**PROBLEM TO SOLVE:**
Output all of the entries exactly as written.

Top of SUPPLIED INFORMATION

(** [reinterpret_cast<HMENU>(l_param)]; what is not a menu handle is
    a handle the menu calls fail on. *)
Definition HMENU_of_LPARAM (l_param : LPARAM) : HMENU :=
  match l_param with
  | lparam_HMENU menu => menu
  | lparam_other _ => None
  end.

(** ** NativeMenuWin::MenuHostWindow *)

Definition GetNativeMenuWinFromHMENU (hmenu : HMENU) : option NativeMenuWinPtr :=
  GetMenuInfo_dwMenuData hmenu.

(** The [for] loop of [GetMenuItemIndexFromWPARAM], run [n] more times from
    [i]; [None] when it ends without a [return]. *)
Fixpoint find_command_id (menu : HMENU) (w_param : WPARAM) (n : nat) (i : Z)
  : option Z :=
  match n with
  | O => None
  | S n' =>
      let mii := set_fMask MIIM_ID mii_zero in
      let mii := snd (GetMenuItemInfo menu i mii) in
      if mii_wID mii =? w_param then Some i
      else find_command_id menu w_param n' (i + 1)
  end.

Definition GetMenuItemIndexFromWPARAM (menu : HMENU) (w_param : WPARAM) : Z :=
  let count := GetMenuItemCount menu in
  match find_command_id menu w_param (Z.to_nat count) 0 with
  | Some i => i
  | None => int_of_WPARAM w_param
  end.

(** [intergoat->model_->ActivatedAt(position)]; [None] when the menu info
    holds no controller. *)
Definition OnMenuCommand (position : Z) (menu : HMENU) (p : Process)
  : option Process :=
  intergoat ← GetNativeMenuWinFromHMENU menu;
  Some (notify (ActivatedAt intergoat position) p).

Definition OnMenuSelect (w_param : WPARAM) (menu : HMENU) (p : Process)
  : option Process :=
  match menu with
  | None => Some p
  | Some _ =>
      let position := GetMenuItemIndexFromWPARAM menu w_param in
      if 0 <=? position then
        receiver ← GetNativeMenuWinFromHMENU menu;
        Some (notify (HighlightChangedTo receiver position) p)
      else Some p
  end.

Definition OnMenuClosed (host : MenuHostWindow) (p : Process) : Process :=
  notify (MenuClosed (parent_ host)) p.

(** [ProcessWindowMessage]: whether the message was handled, [*l_result]
    and the new process state.  Measuring and drawing call nothing that is
    recorded here. *)
Definition ProcessWindowMessage (host : MenuHostWindow) (message : UINT)
    (w_param : WPARAM) (l_param : LPARAM) (l_result : Z) (p : Process)
  : option (bool * Z * Process) :=
  if message =? WM_MENUCOMMAND then
    p ← OnMenuCommand (int_of_WPARAM w_param) (HMENU_of_LPARAM l_param) p;
    Some (true, 0, p)
  else if message =? WM_MENUSELECT then
    p ← OnMenuSelect (LOWORD w_param) (HMENU_of_LPARAM l_param) p;
    Some (true, 0, p)
  else if message =? WM_MEASUREITEM then Some (true, 0, p)
  else if message =? WM_DRAWITEM then Some (true, 0, p)
  else if message =? WM_EXITMENULOOP then
    Some (true, l_result, PostTask (OnMenuClosed_task host) p)
  else Some (false, l_result, p).

(** [MenuHostWindowProc]; [host] is the user data of the window, null
    during construction.  [DefWindowProc] answers 0 for what is left. *)
Definition MenuHostWindowProc (host : option MenuHostWindow) (message : UINT)
    (w_param : WPARAM) (l_param : LPARAM) (p : Process) : option (Z * Process) :=
  match host with
  | None => Some (0, p)
  | Some host =>
      '(handled, l_result, p') ← ProcessWindowMessage host message w_param l_param 0 p;
      if (handled : bool) then Some (l_result, p') else Some (0, p')
  end.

Bottom of SUPPLIED INFORMATION

**RESPONSE TO THIS EXERCISE:**
(** [reinterpret_cast<HMENU>(l_param)]; what is not a menu handle is
    a handle the menu calls fail on. *)
Definition HMENU_of_LPARAM (l_param : LPARAM) : HMENU :=
  match l_param with
  | lparam_HMENU menu => menu
  | lparam_other _ => None
  end.

(** ** NativeMenuWin::MenuHostWindow *)

Definition GetNativeMenuWinFromHMENU (hmenu : HMENU) : option NativeMenuWinPtr :=
  GetMenuInfo_dwMenuData hmenu.

(** The [for] loop of [GetMenuItemIndexFromWPARAM], run [n] more times from
    [i]; [None] when it ends without a [return]. *)
Fixpoint find_command_id (menu : HMENU) (w_param : WPARAM) (n : nat) (i : Z)
  : option Z :=
  match n with
  | O => None
  | S n' =>
      let mii := set_fMask MIIM_ID mii_zero in
      let mii := snd (GetMenuItemInfo menu i mii) in
      if mii_wID mii =? w_param then Some i
      else find_command_id menu w_param n' (i + 1)
  end.

Definition GetMenuItemIndexFromWPARAM (menu : HMENU) (w_param : WPARAM) : Z :=
  let count := GetMenuItemCount menu in
  match find_command_id menu w_param (Z.to_nat count) 0 with
  | Some i => i
  | None => int_of_WPARAM w_param
  end.

(** [intergoat->model_->ActivatedAt(position)]; [None] when the menu info
    holds no controller. *)
Definition OnMenuCommand (position : Z) (menu : HMENU) (p : Process)
  : option Process :=
  intergoat ← GetNativeMenuWinFromHMENU menu;
  Some (notify (ActivatedAt intergoat position) p).

Definition OnMenuSelect (w_param : WPARAM) (menu : HMENU) (p : Process)
  : option Process :=
  match menu with
  | None => Some p
  | Some _ =>
      let position := GetMenuItemIndexFromWPARAM menu w_param in
      if 0 <=? position then
        receiver ← GetNativeMenuWinFromHMENU menu;
        Some (notify (HighlightChangedTo receiver position) p)
      else Some p
  end.

Definition OnMenuClosed (host : MenuHostWindow) (p : Process) : Process :=
  notify (MenuClosed (parent_ host)) p.

(** [ProcessWindowMessage]: whether the message was handled, [*l_result]
    and the new process state.  Measuring and drawing call nothing that is
    recorded here. *)
Definition ProcessWindowMessage (host : MenuHostWindow) (message : UINT)
    (w_param : WPARAM) (l_param : LPARAM) (l_result : Z) (p : Process)
  : option (bool * Z * Process) :=
  if message =? WM_MENUCOMMAND then
    p ← OnMenuCommand (int_of_WPARAM w_param) (HMENU_of_LPARAM l_param) p;
    Some (true, 0, p)
  else if message =? WM_MENUSELECT then
    p ← OnMenuSelect (LOWORD w_param) (HMENU_of_LPARAM l_param) p;
    Some (true, 0, p)
  else if message =? WM_MEASUREITEM then Some (true, 0, p)
  else if message =? WM_DRAWITEM then Some (true, 0, p)
  else if message =? WM_EXITMENULOOP then
    Some (true, l_result, PostTask (OnMenuClosed_task host) p)
  else Some (false, l_result, p).

(** [MenuHostWindowProc]; [host] is the user data of the window, null
    during construction.  [DefWindowProc] answers 0 for what is left. *)
Definition MenuHostWindowProc (host : option MenuHostWindow) (message : UINT)
    (w_param : WPARAM) (l_param : LPARAM) (p : Process) : option (Z * Process) :=
  match host with
  | None => Some (0, p)
  | Some host =>
      '(handled, l_result, p') ← ProcessWindowMessage host message w_param l_param 0 p;
      if (handled : bool) then Some (l_result, p') else Some (0, p')
  end.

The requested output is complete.